Veinte migrantes han muerto bajo custodia del Servicio de Inmigración y Control de Aduanas (ICE) en lo que va de 2025, la cifra más alta en cinco años. Veinte vidas se apagaron en silencio, lejos de sus familias, entre muros fríos y celdas atestadas, supuestamente bajo la vigilancia de la policía migratoria. No se trata de una tragedia aislada, sino de una constante que se ha normalizado bajo el eufemismo de “fallos del sistema”.
Los nombres de los fallecidos –como el del mexicano Miguel Ángel García Hernández, de 32 años, o el salvadoreño Norlan Guzmán Fuentes, de 37– son más que simples estadísticas. Se trata de historias interrumpidas por la violencia institucional y la indiferencia burocrática. Guzmán murió esposado, encadenado dentro de una camioneta, durante un tiroteo en las instalaciones de ICE en Dallas, Texas; García falleció días después a causa de las heridas que le provocó ese mismo incidente. En ambos casos, la pregunta es la misma: ¿cómo puede alguien morir bajo la “custodia” de un Estado que presume ser garante de derechos humanos y que los pelmazos publicitan como “la mayor democracia del mundo”?
De las 20 muertes registradas en 2025, seis corresponden a ciudadanos mexicanos: García Hernández, José Manuel Sánchez Castro, Lorenzo Antonio Batrez Vargas, Jesús Molina Veya, Abelardo Avellaneda Delgado e Ismael Ayala Uribe. Este último caso resume con brutal claridad la negligencia del sistema. Ayala Uribe, de 39 años de edad, llegó a Estados Unidos cuando apenas era un niño de 5 años. Él era uno de los “dreamers” del programa de regularización migratoria DACA –impulsado en la administración del expresidente Barack Obama–, pero su solicitud le fue denegada. Ismael fue detenido en agosto pasado en un autolavado en la ciudad de Los Ángeles y trasladado al centro de detención de Adelanto, en California, una instalación que ya había sido clausurada parcialmente por sus condiciones inhumanas, pero fue reabierta tras el endurecimiento de las políticas migratorias de la administración de Donald Trump.
Pese a las advertencias sobre su estado de salud, pues padecía taquicardias y era hipertenso, Ayala fue encontrado muerto en su celda. ICE asegura que fue atendido y tenía una cirugía programada para removerle un absceso, pero el relato oficial no resiste el escrutinio de los hechos: otro migrante que muere sin atención oportuna, otro cuerpo devuelto a México en una bolsa de plástico, otra familia rota y sin respuestas.

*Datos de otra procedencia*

(** A set of values usable as a bitmask: each a single bit, all distinct. *)
Definition single_bit (v : Z) : bool :=
  (0 <? v) && (Z.land v (v - 1) =? 0).

Fixpoint distinct (l : list Z) : bool :=
  match l with
  | [] => true
  | x :: r => negb (existsb (Z.eqb x) r) && distinct r
  end.

Definition is_flag_set (vs : list Z) : bool :=
  forallb single_bit vs && distinct vs.

Definition find_enum (ds : list decl) (n : string) : option enum_decl :=
  find (fun e => String.eqb (e_tag e) n) (enums ds).

(** ** Decoding, parameter kinds, per-declaration checks *)

(** The member of [e] that has value [v]: how a handler turns the [int]
    it receives back into the enumerator. *)
Definition enum_member (e : enum_decl) (v : Z) : option string :=
  option_map fst (find (fun m => Z.eqb (snd m) v) (enum_values e)).

Definition has_initialiser (m : enumerator) : bool :=
  match en_init m with Some _ => true | None => false end.

(** Whether a type, as spelled, names one of the file's enumerations. *)
Fixpoint names_enum (ds : list decl) (t : ctype) : bool :=
  match t with
  | TName n => existsb (fun e => String.eqb (e_tag e) n) (enums ds)
  | TPtr e => names_enum ds e
  | TArray e _ => names_enum ds e
  | _ => false
  end.

Definition has_default (p : param) : bool :=
  match p_default p with Some _ => true | None => false end.

(** The least number of arguments a call must write. *)
Definition required_args (ps : list param) : nat :=
  List.length (filter (fun p => negb (has_default p)) ps).

Definition decl_name (d : decl) : string :=
  match d with
  | DEnum e => e_tag e
  | DStruct s => s_typedef s
  | DCallback c => cb_name c
  | DFun f => f_name f
  end.

(** The names a declaration brings into scope, whether or not the
    declaration itself was accepted (a compiler goes on after an error). *)
Definition declare (sc : scope) (d : decl) : scope :=
  match d with
  | DEnum e =>
      Scope (sc_typedefs sc) (e_tag e :: sc_tags sc)
            (map en_name (e_members e) ++ sc_enumerators sc)%list
  | DStruct s =>
      Scope (s_typedef s :: sc_typedefs sc) (s_tag s :: sc_tags sc)
            (sc_enumerators sc)
  | DCallback c =>
      Scope (cb_name c :: sc_typedefs sc) (sc_tags sc) (sc_enumerators sc)
  | DFun _ => sc
  end.

(** The declarations a compiler for [l] reports, each checked in the scope
    of everything declared above it. *)
Fixpoint rejected (l : language) (sc : scope) (ds : list decl) : list string :=
  match ds with
  | [] => []
  | d :: r =>
      (match check_decl l sc d with
       | Some _ => []
       | None => [decl_name d]
       end ++ rejected l (declare sc d) r)%list
  end.

(** ** Parameter types as the language sees them *)

(** A parameter declared as an array of [T] has type pointer to [T]: the
    bound written in the declarator is not part of the function type (C
    6.7.6.3, C++ [dcl.fct]). *)
Definition adjusted (t : ctype) : ctype :=
  match t with
  | TArray e _ => TPtr e
  | _ => t
  end.

(** The type a callback typedef names: result and adjusted parameter
    types. *)
Definition callback_type (c : callback_decl) : ctype * list ctype :=
  (cb_ret c, map (fun p => adjusted (p_type p)) (cb_params c)).

(** The frame callback typedef of line 96 with [k] written as the bound of
    [views]; [k = 2] is the header's. *)
Definition frame_callback_with_bound (k : nat) : callback_decl :=
  CallbackDecl "webxr_frame_callback_func" TVoid
    [ P "userData" (TPtr TVoid);
      P "framebuffer_id" TInt;
      P "time" TInt;
      P "headPose" (TPtr (TName "WebXRRigidTransform"));
      P "views" (TArray (TName "WebXRView") k);
      P "viewCount" TInt ].

(** The reading of "the callback type fixes the storage of parameter [n]
    to [k] entries": the type of [n] in the callback type is an array of
    [k]. *)
Definition type_fixes_storage (c : callback_decl) (n : string) (k : nat) : Prop :=
  exists e,
    option_map (fun p => adjusted (p_type p)) (find_param (cb_params c) n)
    = Some (TArray e k).

(** What a pointer or array type leads to. *)
Fixpoint pointee (t : ctype) : ctype :=
  match t with
  | TPtr e => pointee e
  | TArray e _ => pointee e
  | _ => t
  end.

(** Whether a value of type [t] hands over an enumeration: [t] is one, or
    leads to a struct with an enumeration among its scalars. *)
Definition carries_enum (h : header) (t : ctype) : bool :=
  existsb (names_enum (h_block h))
          (scalars_of_type (scalar_env [] (h_block h)) (pointee t)).

(** The types a declaration spells: fields, result and parameters. *)
Definition spelled_types (d : decl) : list ctype :=
  match d with
  | DEnum _ => []
  | DStruct s => map fd_type (s_fields s)
  | DCallback c => cb_ret c :: map p_type (cb_params c)
  | DFun f => f_ret f :: map p_type (f_params f)
  end.

(** Whether a declaration names an enumeration by its tag alone. *)
Definition uses_bare_enum (ds : list decl) (d : decl) : bool :=
  existsb (names_enum ds) (spelled_types d).

(* ================================================================== *)
(** * 8. Properties of the declarations *)
(* ================================================================== *)

(** An element of an explicit list is one of its entries. *)
Ltac in_cases H :=
  repeat (destruct H as [H | H]; [subst | ]); try contradiction.

Lemma enumerator_names_distinct :
  NoDup (map fst (List.concat (map enum_values (enums (h_block webxr_h))))).
Proof.
  cbv -[String.eqb].
  repeat (constructor; [ cbn; intuition discriminate | ]).
  constructor.
Qed.

(** C1. The header declares exactly the six enumerations of the
    specification's table 4.1, and every member has exactly the value the
    table gives it: the table of evaluated enumerators equals the
    specification's table, and looking up any member by its identifier
    returns the tabulated value. *)
Theorem enum_values_match_spec_table :
  enum_table (h_block webxr_h) = spec_enum_values
  /\ Forall (fun row =>
               Forall (fun m => enumerator_value (h_block webxr_h) (fst m)
                                = Some (snd m))
                      (snd row))
            spec_enum_values.
Proof.
  split; [ reflexivity | ].
  repeat (constructor; [ repeat (constructor; [ reflexivity | ]); constructor | ]).
  constructor.
Qed.

(** C2. The header declares twelve functions; all return [void] except
    [webxr_get_input_pose], which returns [int]; none returns the error
    enumeration. *)
Theorem control_functions_return_void :
  map f_name (functions (h_block webxr_h))
  = [ "webxr_init"; "webxr_set_session_blur_callback";
      "webxr_set_session_focus_callback"; "webxr_is_session_supported";
      "webxr_request_session"; "webxr_request_exit";
      "webxr_set_projection_params"; "webxr_set_select_callback";
      "webxr_set_select_start_callback"; "webxr_set_select_end_callback";
      "webxr_get_input_sources"; "webxr_get_input_pose" ]
  /\ Forall (fun f =>
               (if String.eqb (f_name f) "webxr_get_input_pose"
                then f_ret f = TInt
                else f_ret f = TVoid)
               /\ f_ret f <> TName "WebXRError")
            (functions (h_block webxr_h)).
Proof.
  split; [ reflexivity | ].
  repeat (constructor; [ split; [ reflexivity | discriminate ] | ]).
  constructor.
Qed.

Lemma callbacks_of_header :
  callbacks (h_block webxr_h)
  = [ webxr_error_callback_func; webxr_frame_callback_func;
      webxr_session_callback_func; webxr_session_supported_callback_func;
      webxr_input_callback_func ].
Proof. reflexivity. Qed.

(** Among the callback types, the session-support one and only it lacks
    a [void* userData] parameter. *)
Lemma userData_missing_only_in_supported (c : callback_decl) :
  In c (callbacks (h_block webxr_h)) ->
  (has_userData (cb_params c) = false
   <-> c = webxr_session_supported_callback_func).
Proof.
  rewrite callbacks_of_header. intros H. cbn in H.
  in_cases H; split; intros E; try reflexivity; try discriminate E.
Qed.



(** C7. [webxr_request_session] takes, in this order, the mode, one
    required feature and one optional feature; each feature parameter has
    the enumeration type [WebXRSessionFeatures] itself (no pointer, no
    array), and that enumeration cannot serve as a bitmask: its values are
    0 to 4, so LOCAL has no bit and LOCAL_FLOOR | BOUNDED_FLOOR is
    UNBOUNDED. *)
Theorem request_session_takes_single_feature_tags :
  signature (f_params webxr_request_session)
  = [ ("mode", TName "WebXRSessionMode");
      ("requiredFeatures", TName "WebXRSessionFeatures");
      ("optionalFeatures", TName "WebXRSessionFeatures") ]
  /\ find_enum (h_block webxr_h) "WebXRSessionFeatures"
     = Some WebXRSessionFeatures_decl
  /\ forallb (fun p => negb (is_pointer (p_type p)))
             (f_params webxr_request_session) = true
  /\ map snd (enum_values WebXRSessionFeatures_decl) = [0; 1; 2; 3; 4]
  /\ is_flag_set (map snd (enum_values WebXRSessionFeatures_decl)) = false
  /\ (exists a b c,
         enumerator_value (h_block webxr_h) "WEBXR_SESSION_FEATURE_LOCAL_FLOOR" = Some a
         /\ enumerator_value (h_block webxr_h) "WEBXR_SESSION_FEATURE_BOUNDED_FLOOR" = Some b
         /\ enumerator_value (h_block webxr_h) "WEBXR_SESSION_FEATURE_UNBOUNDED" = Some c
         /\ Z.lor a b = c).
Proof.
  repeat split; try reflexivity.
  exists 1, 2, 3. repeat split; reflexivity.
Qed.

Las condiciones dentro de los centros de detención de ICE son, desde hace años, motivo de denuncias constantes: hacinamiento, mala alimentación, negligencia médica y abusos psicológicos. Activistas y legisladores han señalado que el presupuesto anual de la agencia –que supera los 8 mil millones de dólares– no se traduce en condiciones dignas, sino en un aparato punitivo que prioriza la detención sobre la humanidad.

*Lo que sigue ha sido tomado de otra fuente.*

Lemma forEach_unseen (l : list Document) :
  forall a b,
    locals a = locals b ->
    clock (world a) = clock (world b) ->
    reads (world a) = reads (world b) ->
    commitsUnseen client tbl (withDryRun false cfg) (store (world a)) l b ->
    locals (snd (forEach (processDocument client tbl cfg) l a))
    = locals (snd (forEach (processDocument client tbl (withDryRun false cfg)) l b)).
Proof.
  induction l as [|d l IH]; intros a b Hl Hc Hr Hun; [exact Hl|].
  rewrite !forEach_cons.
  destruct (processDocument_unseen d l a b Hl Hc Hr Hun)
    as (Hl' & Hc' & Hr' & Hs' & Hun').
  apply IH; try assumption. rewrite Hs'. exact Hun'.
Qed.
End DryRun.

Lemma stateDocumentsToConvert_app (a : list UiEvent) (l : list Document) (b : list UiEvent) :
  existsb (fun e => match e with SetDocumentsToConvert _ => true | _ => false end) b = false ->
  stateDocumentsToConvert (a ++ SetDocumentsToConvert l :: b) = l.
Proof.
  intros Hb. induction a as [|e a IH]; simpl.
  - rewrite Hb. reflexivity.
  - destruct e; try exact IH.
    rewrite existsb_app. simpl. rewrite orb_true_r. exact IH.
Qed.



(** ** The in-memory client *)

Lemma jsEqb_eq (a b : jsstring) : jsEqb a b = true <-> a = b.
Proof.
  revert b. induction a as [|x a IH]; intros [|y b]; simpl;
    try (split; [discriminate | congruence]); [tauto|].
  rewrite andb_true_iff, Z.eqb_eq, IH. split.
  - intros [-> ->]. reflexivity.
  - intros [= -> ->]. auto.
Qed.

Los senadores Raphael Warnock y Jon Ossoff, de Georgia, enviaron recientemente una carta a la secretaria de Seguridad Nacional, Kristi Noem, y al director de ICE, Todd Lyons, expresando su “profunda alarma” y exigiendo medidas urgentes. Pero las cartas no bastan. Los comunicados tampoco. Mientras los políticos intercambian declaraciones, los migrantes siguen muriendo en silencio.
El caso del cubano Isidro Pérez, de 75 años, quien había vivido casi seis décadas en Estados Unidos antes de ser detenido y morir en un centro de Florida, es una bofetada a la conciencia pública. Si ni la vejez ni la residencia prolongada protegen a nadie de un sistema cruel y deshumanizado, ¿qué esperanza queda para los más vulnerables?
ICE no necesita más recursos ni más autoridad. Lo que necesita es una transformación estructural y moral. Los centros de detención deben ser supervisados por organismos independientes, con protocolos médicos verificables y con rendición de cuentas real ante el Congreso y la sociedad civil. Cada muerte bajo custodia debe investigarse como un posible crimen de Estado, no como una simple nota de pie en los informes anuales.
La verdadera frontera no está en el río Bravo ni en los desiertos de Arizona, sino en la indiferencia. Mientras el país siga tolerando que personas mueran bajo la vigilancia del gobierno, Estados Unidos no podrá proclamarse defensor de los derechos humanos.
Veinte muertos en un año. Veinte nombres que deberían bastar para romper el silencio. Pero si el país no escucha, si la sociedad no exige, pronto serán muchos más.